The White House has pledged to eliminate $50 billion in improper payments by 2012, and Jeffrey Zients, acting director of the Office of Management and Budget, explains how in a post on the White House blog.
The post came in reaction to a report that Sen. Tom Coburn (R-Okla.) released Oct. 29 showing more than $1 billion in benefits payments to dead people.
White House officials estimated that total improper payments made by the government were $110 billion in 2009, Zients wrote in the blog post, published the same day.
Zients said President Barack Obama has worked to rein in the improper payments by:
- Issuing an executive order on Nov. 19, 2009, that outlines strategies for boosting transparency, holding agencies accountable and creating strong incentives for compliance.
- Issuing a presidential memorandum on March 10 directing all federal departments and agencies to expand and intensify their use of payment recapture audits aimed at rooting out improper payments.
- Announcing plans to cut the improper payment rate in the Medicare fee-for-service program in half by 2012, which would eliminate more than $20 billion in payment errors.
- Issuing a memo June 18 that directs that a Do Not Pay list be established to provide a single source through which all agencies can check the status of a potential contractor or individual.

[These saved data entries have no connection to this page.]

(* ===== verification/CommandsFacts.v ===== *)
(** Theorems about the commands: what [migrate] leaves, [run] starts on; a dry run prints what would be
    executed; and the end-to-end guarantee from a configuration file to the decoded rows. *)
From S2P Require Import Prelude Model Btree Text Encode Store Repos Queue UnitOfWork Services ServicesFacts Ranges Plan Pipeline Ingest IngestFacts Retry Pricing Schema SchemaFacts Enrichment Abi AbiFacts Client Config Worker System SystemSteps SystemFacts Commands.

(** * The base schema *)

(** What [init] leaves of a catalog: every table, the others unchanged, and every other relation but one index the
    code has retired. *)
Record base_kept (c c' : Catalog) : Prop := mkBaseKept {
  bk_kept : forall t d, ct_tables c !! t = Some d -> ct_tables c' !! t = Some d;
  bk_other : forall t, t ∉ base_tables.*1 -> ct_tables c' !! t = ct_tables c !! t;
  bk_indexes : ct_indexes c ∖ {["work_queue_ready"]} ⊆ ct_indexes c';
  bk_fk : ct_fk c' = ct_fk c
}.

#[export] Instance base_kept_preorder : PreOrder base_kept.
Proof.
  split; [intros c; split; [done|done|set_solver|done]|].
  intros c1 c2 c3 [K1 O1 I1 F1] [K2 O2 I2 F2]. split; [auto| |set_solver|congruence]. intros t Ht. by rewrite O2, O1.
Qed.

Lemma base_kept_relations c c' n : base_kept c c' -> n <> "work_queue_ready" -> n ∈ relations c -> n ∈ relations c'.
Proof.
  intros [K _ I _] Hn. rewrite !relations_elem. intros [[d Hd]|Hi]; [left; eauto|right; set_solver].
Qed.

(** A statement of the script has nothing left to do. *)
Definition base_done (stmt : BaseStmt) (c : Catalog) : Prop :=
  match stmt with
  | BTable n => n ∈ relations c
  | BIndex n => n ∈ relations c /\ forall i, (list_to_map base_indexes : gmap string (string * list string)) !! n = Some i ->
      is_Some (ct_tables c !! i.1)
  | BDropIndex n => ct_tables c !! n = None
  end.

(** The fixed tables and their indexes are there. *)
Definition has_base (c : Catalog) : Prop := Forall (fun stmt => base_done stmt c) base_script.

(** The names of the script: its tables are the fixed ones, and only one index is dropped. *)
Definition scripted (stmt : BaseStmt) : Prop :=
  match stmt with
  | BTable n => n ∈ base_tables.*1 /\ n <> "work_queue_ready"
  | BIndex n => n ∈ base_indexes.*1 /\ n <> "work_queue_ready"
  | BDropIndex n => n = "work_queue_ready"
  end.

Lemma base_scripted stmt : stmt ∈ base_script -> scripted stmt.
Proof.
  assert (Forall scripted base_script) as H.
  { repeat constructor; cbn; try apply (bool_decide_unpack _); by vm_compute. }
  rewrite Forall_forall in H. auto.
Qed.

Lemma sequences_kept name def c :
  ct_tables (add_sequences name def c) = ct_tables c /\ ct_fk (add_sequences name def c) = ct_fk c
  /\ ct_indexes c ⊆ ct_indexes (add_sequences name def c).
Proof.
  unfold add_sequences. revert c. induction (td_cols def) as [|col cols IH]; intros c; cbn; [done|].
  destruct (String.eqb _ _); [|apply IH]. match goal with |- context [fold_left _ cols ?c1] => destruct (IH c1) as (-> & -> & Hi) end.
  cbn in *. set_solver.
Qed.

Lemma base_exec_kept stmt c c' : scripted stmt -> base_exec stmt c = Some c' -> base_kept c c' /\ base_done stmt c'.
Proof.
  destruct stmt as [n|n|n]; cbn [base_exec scripted base_done]; intros Hn H.
  - destruct (list_to_map base_tables !! n) as [def|]; [|done]. injection H as <-. unfold add_base_table.
    case_bool_decide as Hr; [done|]. rewrite relations_elem in Hr. destruct (sequences_kept n def c) as (T & F & I). split; [split|].
    + intros t d Ht. cbn. rewrite lookup_insert_ne, T; [done|]. intros ->. apply Hr. eauto.
    + intros t Ht. cbn. rewrite lookup_insert_ne, T; [done|]. intros ->. by destruct Hn.
    + cbn. set_solver.
    + done.
    + apply relations_elem. left. cbn. rewrite lookup_insert_eq. eauto.
  - destruct (list_to_map base_indexes !! n) as [i|] eqn:Ei; [|done]. cbn in H. unfold add_base_index in H.
    destruct (ct_tables c !! i.1) as [t|] eqn:Et; [|done]. cbn in H. case_bool_decide as Hr.
    { injection H as <-. split; [done|]. split; [done|]. intros ? [= <-]. eauto. }
    case_bool_decide; [|done]. injection H as <-. split; [split; [done|done|cbn; set_solver|done]|].
    split; [apply relations_elem; right; cbn; set_solver|]. intros ? [= <-]. cbn. eauto.
  - unfold drop_index in H. destruct (ct_tables c !! n) eqn:E; [done|]. injection H as <-. subst n.
    split; [split; [done|done|cbn; set_solver|done]|done].
Qed.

- On July 22, signing the bipartisan Improper Payments Elimination and Recovery Act (IPERA) into law, which will strengthen and complement the efforts already undertaken to reduce improper payments.
"There is still more work to be done as the team here works hard to implement these new strategies and the IPERA legislation," Zients wrote. "We welcome Senator Coburn’s highlighting of this important issue and look forward to continue working with Congress to reduce improper payments, combat fraud, cut waste, and make government more effective and efficient."